- _Required work_: The data below holds a line containing "pose proof (fin_bound 1e100" and a line containing "assert (2 ^ 53 <= n"; please quote exactly those two lines and every line between them, and nothing else.

- _Exercise input_:
(** X18: on a validated input with an age below 140, a weight in kg of at
    least 1e-100 and a serum creatinine between 1e-100 and 1e100, the
    rounded original clearance differs from the exact value of
    [(140 - age) * weight * sex factor / (72 * serum creatinine)], taken
    on the numbers the doubles stand for and with the sex factor 0.85 or
    1 as a decimal, by at most one half plus one part in [2^50] of that
    value: the five roundings of the floating-point evaluation and the
    final [round] lose no more. *)
Theorem original_crcl_accuracy
    (data : CrClFormInput) (l : Locals) (r : Rounded) :
  validated data = true ->
  crcl_locals data = Ok l ->
  round_locals l = Ok r ->
  (data.(age) < 140)%Z ->
  (1e-100 <=? l.(weight_in_kg))%float = true ->
  (1e-100 <=? data.(serum_creatinine))%float = true ->
  (data.(serum_creatinine) <=? 1e100)%float = true ->
  let exact :=
    cockcroft_gault_exact data.(age) (value l.(weight_in_kg)) data.(sex)
                          (value data.(serum_creatinine)) in
  (Qabs (inject_Z r.(original_crcl_int) - exact)
   <= (1 # 2) + exact * (1 # 2 ^ 50))%Q.
Proof.
  intros V L R Hage Hw Hc1 Hc2 exact.
  destruct (crcl_run data l r V L R)
    as (a & A & Fa & _ & _ & _ & _ & Ef & Ff & Pf & D &
        (Fw & Pw) & _ & _ & (Eo & Qo & Po & Fo & Io) & _).
  apply validated_fields in V. destruct V as (_ & _ & Va & Vc).
  set (w := weight_in_kg l) in *. set (f := sex_factor l) in *.
  set (c := serum_creatinine data) in *. set (n := (140 - age data)%Z) in *.
  (* the factor 140 - age is exact *)
  assert (Hn : (1 <= n <= 122)%Z) by (unfold n; lia).
  assert (Ea : F a = (n * 2 ^ 1074)%Z).
  { apply float_of_int_exact; [|exact A].
    assert (122 < 2 ^ 53)%Z by reflexivity. lia. }
  (* lower bounds on the operands *)
  assert (Lw : (F 1e-100 <= F w)%Z) by (apply leb_F_le; exact Hw).
  assert (Lc : (F 1e-100 <= F c)%Z) by (apply leb_F_le; exact Hc1).
  assert (Fc : fin c = true).
  { destruct (positive_cases c Vc) as [[G _]|I]; [exact G|exfalso].
    apply leb_F_le in Hc2. rewrite (F_infinity c I) in Hc2.
    pose proof (fin_bound 1e100 eq_refl) as B. hide (2 ^ 2098)%Z. lia. }
  assert (Ud : (F (72 * c)%float <= F (72 * 1e100)%float)%Z)
    by (apply mul_72_mono; [exact Vc|reflexivity|exact Hc2]).
  assert (Fd : fin (72 * c)%float = true /\ (0 < F (72 * c)%float)%Z).
  { destruct D as [G|I]; [exact G|exfalso]. rewrite (F_infinity _ I) in Ud.
    pose proof (fin_bound (72 * 1e100)%float eq_refl) as B.
    hide (2 ^ 2098)%Z. lia. }
  destruct Fd as [Fd Pd].
  assert (L1 : (F (1 * 1e-100)%float <= F (a * w)%float)%Z).
  { apply Z.le_trans with (F (1 * w)%float).
    - apply mul_mono_r; try assumption; try reflexivity.
      vm_compute. discriminate.
    - apply mul_mono_l; try assumption; try reflexivity.
      rewrite Ea. change (F 1) with (1 * 2 ^ 1074)%Z.
      assert (0 < 2 ^ 1074)%Z by reflexivity. hide (2 ^ 1074)%Z. nia. }
  assert (Lf : (F 0.85 <= F f)%Z).
  { rewrite Ef. destruct (sex data); vm_compute; discriminate. }
  assert (L2 : (F (1 * 1e-100 * 0.85)%float <= F (a * w * f)%float)%Z).
  { apply Z.le_trans with (F (1 * 1e-100 * f)%float).
    - apply mul_mono_r; try assumption; try reflexivity.
      vm_compute. discriminate.
    - apply mul_mono_l; try assumption; try reflexivity. }
  (* the four roundings *)
  assert (Wd : within (1 + eps) (value (72 * c)%float) (72 * value c)).
  { apply (within_eq_r _ _ (value 72 * value c)).
    - rewrite (value_of_units 72 72) by (vm_compute; reflexivity). reflexivity.
    - apply mul_within; try assumption; try reflexivity.
      change (F 72) with (72 * 2 ^ 1074)%Z.
      assert (2 ^ 53 <= F 1e-100)%Z by (vm_compute; discriminate).
      assert (0 < 2 ^ 1074)%Z by reflexivity.
      hide (2 ^ 1074)%Z. hide (F 1e-100). nia. }
  assert (W1 : within (1 + eps) (value (a * w)%float) (inject_Z n * value w)).
  { apply (within_eq_r _ _ (value a * value w)).
    - rewrite (value_of_units a n Ea). reflexivity.
    - apply mul_within; try assumption. rewrite Ea.
      assert (2 ^ 53 <= F 1e-100)%Z by (vm_compute; discriminate).
      assert (0 < 2 ^ 1074)%Z by reflexivity.
      hide (2 ^ 1074)%Z. hide (F 1e-100).
      assert (2 ^ 53 <= n * F w)%Z by nia. nia. }
  assert (Wf : within (1 + eps) (value f) (sex_factor_exact (sex data))).
  { rewrite Ef. apply sex_factor_within. }
  assert (W2 : within (1 + eps) (value (a * w * f)%float)
                      (value (a * w)%float * value f)).
  { apply mul_within; try assumption.
    assert (2 ^ 53 * 2 ^ 1074 <= F (1 * 1e-100)%float * F 0.85)%Z
      by (vm_compute; discriminate).
    assert (0 < F 0.85)%Z by reflexivity.
    assert (0 < F (1 * 1e-100)%float)%Z by reflexivity.
    hide (2 ^ 53 * 2 ^ 1074)%Z. hide (F (1 * 1e-100)%float). hide (F 0.85).
    nia. }
  assert (Wo : within (1 + eps) (value (a * w * f / (72 * c))%float)
                      (value (a * w * f)%float / value (72 * c)%float)).
  { rewrite Eo in Fo. apply div_within; try assumption.
    assert (2 ^ 53 * F (72 * 1e100)%float
            <= F (1 * 1e-100 * 0.85)%float * 2 ^ 1074)%Z
      by (vm_compute; discriminate).
    assert (0 < 2 ^ 1074)%Z by reflexivity.
    hide (2 ^ 1074)%Z. hide (F (72 * 1e100)%float).
    hide (F (1 * 1e-100 * 0.85)%float). nia. }
  (* together *)
  pose proof (within_trans _ _ _ _ _ W2 (within_mul _ _ _ _ _ _ W1 Wf)) as W3.
  pose proof (within_trans _ _ _ _ _ Wo (within_div _ _ _ _ _ _ W3 Wd)) as W.
  rewrite <- Eo in W. unfold exact, cockcroft_gault_exact. fold n.
  set (q := (inject_Z n * value w * sex_factor_exact (sex data)
             / (72 * value c))%Q) in *.
  apply (within_weaken _ (1 + (1 # 2 ^ 50))) in W;
    [|vm_compute; discriminate].
  apply within_error in W; [|discriminate].
  pose proof (round_units_half (F (original_crcl l))) as Hr.
  rewrite <- Io in Hr. fold (value (original_crcl l)) in Hr.
  set (x := value (original_crcl l)) in *.
  set (k := inject_Z (original_crcl_int r)) in *.
  apply Qabs_Qle_condition in W, Hr. apply Qabs_Qle_condition.
  split; lra.
Qed.

Lemma original_crcl_accuracy_witness :
  exists (l : Locals) (r : Rounded),
    crcl_locals scenario_1 = Ok l /\ round_locals l = Ok r /\
    r.(original_crcl_int) = 84%Z /\
    (Qabs (inject_Z 84
           - cockcroft_gault_exact 45 (value 70) male (value 1.1))
     <= (1 # 2)
        + cockcroft_gault_exact 45 (value 70) male (value 1.1)
          * (1 # 2 ^ 50))%Q.
Proof.
  destruct (crcl_locals scenario_1) as [l|e] eqn:L;
    [|vm_compute in L; discriminate].
  destruct (round_locals l) as [r|e] eqn:R;
    [|vm_compute in L; injection L as <-; vm_compute in R; discriminate].
  exists l, r. split; [reflexivity|]. split; [exact R|].
  pose proof (original_crcl_accuracy scenario_1 l r eq_refl L R) as H.
  vm_compute in L. injection L as <-.
  vm_compute in R. injection R as <-.
  split; [reflexivity|].
  apply H; reflexivity.
Defined.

- _Solution for this task_:
    pose proof (fin_bound 1e100 eq_refl) as B. hide (2 ^ 2098)%Z. lia. }
  assert (Ud : (F (72 * c)%float <= F (72 * 1e100)%float)%Z)
    by (apply mul_72_mono; [exact Vc|reflexivity|exact Hc2]).
  assert (Fd : fin (72 * c)%float = true /\ (0 < F (72 * c)%float)%Z).
  { destruct D as [G|I]; [exact G|exfalso]. rewrite (F_infinity _ I) in Ud.
    pose proof (fin_bound (72 * 1e100)%float eq_refl) as B.
    hide (2 ^ 2098)%Z. lia. }
  destruct Fd as [Fd Pd].
  assert (L1 : (F (1 * 1e-100)%float <= F (a * w)%float)%Z).
  { apply Z.le_trans with (F (1 * w)%float).
    - apply mul_mono_r; try assumption; try reflexivity.
      vm_compute. discriminate.
    - apply mul_mono_l; try assumption; try reflexivity.
      rewrite Ea. change (F 1) with (1 * 2 ^ 1074)%Z.
      assert (0 < 2 ^ 1074)%Z by reflexivity. hide (2 ^ 1074)%Z. nia. }
  assert (Lf : (F 0.85 <= F f)%Z).
  { rewrite Ef. destruct (sex data); vm_compute; discriminate. }
  assert (L2 : (F (1 * 1e-100 * 0.85)%float <= F (a * w * f)%float)%Z).
  { apply Z.le_trans with (F (1 * 1e-100 * f)%float).
    - apply mul_mono_r; try assumption; try reflexivity.
      vm_compute. discriminate.
    - apply mul_mono_l; try assumption; try reflexivity. }
  (* the four roundings *)
  assert (Wd : within (1 + eps) (value (72 * c)%float) (72 * value c)).
  { apply (within_eq_r _ _ (value 72 * value c)).
    - rewrite (value_of_units 72 72) by (vm_compute; reflexivity). reflexivity.
    - apply mul_within; try assumption; try reflexivity.
      change (F 72) with (72 * 2 ^ 1074)%Z.
      assert (2 ^ 53 <= F 1e-100)%Z by (vm_compute; discriminate).
      assert (0 < 2 ^ 1074)%Z by reflexivity.
      hide (2 ^ 1074)%Z. hide (F 1e-100). nia. }
  assert (W1 : within (1 + eps) (value (a * w)%float) (inject_Z n * value w)).
  { apply (within_eq_r _ _ (value a * value w)).
    - rewrite (value_of_units a n Ea). reflexivity.
    - apply mul_within; try assumption. rewrite Ea.
      assert (2 ^ 53 <= F 1e-100)%Z by (vm_compute; discriminate).
      assert (0 < 2 ^ 1074)%Z by reflexivity.
      hide (2 ^ 1074)%Z. hide (F 1e-100).
      assert (2 ^ 53 <= n * F w)%Z by nia. nia. }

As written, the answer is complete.